Exercise aim: Go to the line in the data below that contains "Record Sh4CodeBuffer : Type := mkBuffer". Write it out exactly, along with every later line through the last, and nothing else.

Exercise data:
(** * rec_wasm.cpp: the WASM dynarec backend, phase 1 (interpreter fallback)

    A shallow embedding of [WasmDynarec::compile] and [WasmDynarec::mainloop]
    and the properties of the backend contract stated about them.

    Integers are mathematical integers with the C++ wrap-around written out:
    [u32] for [u32] values (the program counter), [s32] for [int] values (the
    cycle counter).  The collaborators the file only calls (the opcode tables,
    the memory reader, the interrupt step, the exception entry) are section
    variables: every theorem holds for all of them. *)

From Stdlib Require Import ZArith List Bool Lia.
Import ListNotations.
Local Open Scope Z_scope.

(** ** Machine integers *)

Definition u32 (z : Z) : Z := z mod 2 ^ 32.

Definition s32 (z : Z) : Z := (z + 2 ^ 31) mod 2 ^ 32 - 2 ^ 31.

Definition is_int (z : Z) : Prop := - 2 ^ 31 <= z < 2 ^ 31.

(** [static constexpr int CYCLES_PER_INSTRUCTION = 1;] *)
Definition CYCLES_PER_INSTRUCTION : Z := 1.

(** ** The code buffer and [compile] *)

(** Modelled from the spec: the [Sh4CodeBuffer] class is declared in a header
    that is not part of the patch.  The spec describes it as an append-only
    byte region with a cursor and a remaining-capacity counter, with
    [cursor + remaining <= capacity]; [get] is the address at the cursor,
    [getFreeSpace] the remaining capacity, [advance n] moves the cursor by
    [n] bytes. *)
Record Sh4CodeBuffer : Type := mkBuffer
  { cursor : Z; remaining : Z; capacity : Z }.

Definition get (b : Sh4CodeBuffer) : Z := cursor b.

Definition getFreeSpace (b : Sh4CodeBuffer) : Z := remaining b.

Definition advance (n : Z) (b : Sh4CodeBuffer) : Sh4CodeBuffer :=
  {| cursor := cursor b + n; remaining := remaining b - n; capacity := capacity b |}.

(** The buffer invariant of the spec. *)
Definition buffer_ok (b : Sh4CodeBuffer) : Prop :=
  0 <= cursor b /\ 0 <= remaining b /\ cursor b + remaining b <= capacity b.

Exercise answer:
Record Sh4CodeBuffer : Type := mkBuffer
  { cursor : Z; remaining : Z; capacity : Z }.

Definition get (b : Sh4CodeBuffer) : Z := cursor b.

Definition getFreeSpace (b : Sh4CodeBuffer) : Z := remaining b.

Definition advance (n : Z) (b : Sh4CodeBuffer) : Sh4CodeBuffer :=
  {| cursor := cursor b + n; remaining := remaining b - n; capacity := capacity b |}.

(** The buffer invariant of the spec. *)
Definition buffer_ok (b : Sh4CodeBuffer) : Prop :=
  0 <= cursor b /\ 0 <= remaining b /\ cursor b + remaining b <= capacity b.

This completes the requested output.